Dataset entries:

- Opening Delimiter -

(** Three sections, the page scrolled to 950: the second one is current. *)
Lemma scroll_highlights_last_passed_witness :
  Nav.onScroll 950
    [Nav.Sect (Some (str "top")) 0; Nav.Sect (Some (str "skills")) 900;
     Nav.Sect (Some (str "contact")) 1800]
    [Nav.Link (Some (str "#top")) true Nav.accent;
     Nav.Link (Some (str "#skills")) true Nav.inherit]
  = [Nav.Link (Some (str "#top")) true Nav.inherit;
     Nav.Link (Some (str "#skills")) true Nav.accent].
Proof.
  refine (proj1 (proj2 (scroll_highlights_last_passed 950
            [Nav.Sect (Some (str "top")) 0]
            [Nav.Sect (Some (str "contact")) 1800]
            (Nav.Sect (Some (str "skills")) 900) _ _ _ eq_refl _ eq_refl))).
  repeat constructor.
Defined.

(** X17: when the navigation is left alone.  The scroll listener changes
    no link when no section is passed yet, and also when the last section
    passed has no [id] or an empty one, even if sections before it were
    passed: the highlight of an earlier scroll position stays. *)
Theorem scroll_leaves_nav
    (y : Z) (sections : list Nav.sect) (links : list Nav.link) :
  (Forall (fun t => Nav.passed y t = false) sections ->
   Nav.onScroll y sections links = links) /\
  (forall pre s post,
      sections = pre ++ s :: post ->
      Nav.passed y s = true ->
      Forall (fun t => Nav.passed y t = false) post ->
      Nav.s_id s = None \/ Nav.s_id s = Some [] ->
      Nav.onScroll y sections links = links).
Proof.
  split.
  - intros H. unfold Nav.onScroll, Nav.currentSection.
    rewrite (scan_not_passed y sections _ H). reflexivity.
  - intros pre s post -> Hs Hpost Hid.
    unfold Nav.onScroll, Nav.currentSection.
    rewrite fold_left_app. cbn [fold_left].
    rewrite Hs, (scan_not_passed y post _ Hpost).
    destruct Hid as [-> | ->]; reflexivity.
Qed.

(** A section without [id] after a passed one. *)
Lemma scroll_leaves_nav_witness :
  Nav.onScroll 950
    [Nav.Sect (Some (str "top")) 0; Nav.Sect None 900]
    [Nav.Link (Some (str "#top")) true Nav.inherit]
  = [Nav.Link (Some (str "#top")) true Nav.inherit].
Proof.
  refine (proj2 (scroll_leaves_nav 950 _ _)
            [Nav.Sect (Some (str "top")) 0] (Nav.Sect None 900) []
            eq_refl eq_refl _ _).
  - constructor.
  - left. reflexivity.
Defined.

(** X18: a click on a local anchor.  When the link's [href] starts with
    [#] and the page has an element whose [id] is the rest of it, the
    listener prevents the default action, scrolls to that element and
    updates the navigation for that id; the clicked link, when it belongs
    to the navigation, ends with the accent colour, since [#] followed by
    [href.substring(1)] is the [href] again. *)
Theorem click_local_anchor
    (i : nat) (page : list element) (links : list Nav.link)
    (l : Nav.link) (h : jsstring) (t : nat) :
  links !! i = Some l ->
  Nav.l_href l = Some h ->
  startsWith h (str "#") = true ->
  Nav.getElementById (drop 1 h) page = Some t ->
  Nav.onClick i page links =
    Ret ([Nav.Prevent; Nav.Scroll t], Nav.updateActiveNav (drop 1 h) links) /\
  (exists el, page !! t = Some el /\ el_id el = drop 1 h) /\
  (Nav.l_nav l = true ->
   Nav.updateActiveNav (drop 1 h) links !! i
   = Some (Nav.Link (Some h) true Nav.accent)).
Proof.
  intros Hi Hh Hstart Ht.
  split; [|split].
  - unfold Nav.onClick. rewrite Hi, Hh, Hstart. cbv zeta. rewrite Ht.
    reflexivity.
  - unfold Nav.getElementById in Ht.
    destruct (drop 1 h); [discriminate|].
    apply find_id_lookup, Ht.
  - intros Hnav. rewrite (updateActiveNav_lookup _ _ _ _ Hi), Hnav.
    unfold Nav.href_is. rewrite Hh, (anchor_substring h Hstart), eqb_refl.
    reflexivity.
Qed.

(** A click on the link to the contact section of the sample page. *)
Lemma click_local_anchor_witness :
  Nav.onClick 1 (w_dom Sample.filled)
    [Nav.Link (Some (str "#top")) true Nav.accent;
     Nav.Link (Some (str "#contact-form")) true Nav.inherit]
  = Ret ([Nav.Prevent; Nav.Scroll 0],
         [Nav.Link (Some (str "#top")) true Nav.inherit;
          Nav.Link (Some (str "#contact-form")) true Nav.accent]).
Proof.
  exact (proj1 (click_local_anchor 1 (w_dom Sample.filled)
                  [Nav.Link (Some (str "#top")) true Nav.accent;
                   Nav.Link (Some (str "#contact-form")) true Nav.inherit]
                  _ (str "#contact-form") 0
                  eq_refl eq_refl eq_refl eq_refl)).
Defined.

(** X19: clicks that go nowhere.  A link whose [href] does not start with
    [#] is left to the browser: nothing is prevented or changed.  A link
    to [#] alone, or to an id the page does not have, has its default
    action prevented and nothing else happens, the navigation keeping its
    highlight.  A link without [href] makes the listener throw. *)
Theorem click_elsewhere
    (i : nat) (page : list element) (links : list Nav.link) (l : Nav.link) :
  links !! i = Some l ->
  (forall h, Nav.l_href l = Some h -> startsWith h (str "#") = false ->
             Nav.onClick i page links = Ret ([], links)) /\
  (forall h, Nav.l_href l = Some h -> startsWith h (str "#") = true ->
             h = str "#" \/ find_id (drop 1 h) page = None ->
             Nav.onClick i page links = Ret ([Nav.Prevent], links)) /\
  (Nav.l_href l = None -> Nav.onClick i page links = Throw null_access).
Proof.
  intros Hi. unfold Nav.onClick. rewrite Hi. split; [|split].
  - intros h -> ->. reflexivity.
  - intros h -> -> Hnone. cbv zeta.
    assert (E : Nav.getElementById (drop 1 h) page = None).
    { destruct Hnone as [-> | Hnone]; [reflexivity|].
      unfold Nav.getElementById. destruct (drop 1 h); [reflexivity|exact Hnone]. }
    rewrite E. reflexivity.
  - intros ->. reflexivity.
Qed.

- Closing Delimiter -

TASK INSTRUCTIONS>
Look back at the entries above and repeat, unchanged, every line from the line holding "(Nav.l_href l = None" through the line holding "assert (E : Nav.getElementById".

RESULT FOR THIS EXERCISE>
  (Nav.l_href l = None -> Nav.onClick i page links = Throw null_access).
Proof.
  intros Hi. unfold Nav.onClick. rewrite Hi. split; [|split].
  - intros h -> ->. reflexivity.
  - intros h -> -> Hnone. cbv zeta.
    assert (E : Nav.getElementById (drop 1 h) page = None).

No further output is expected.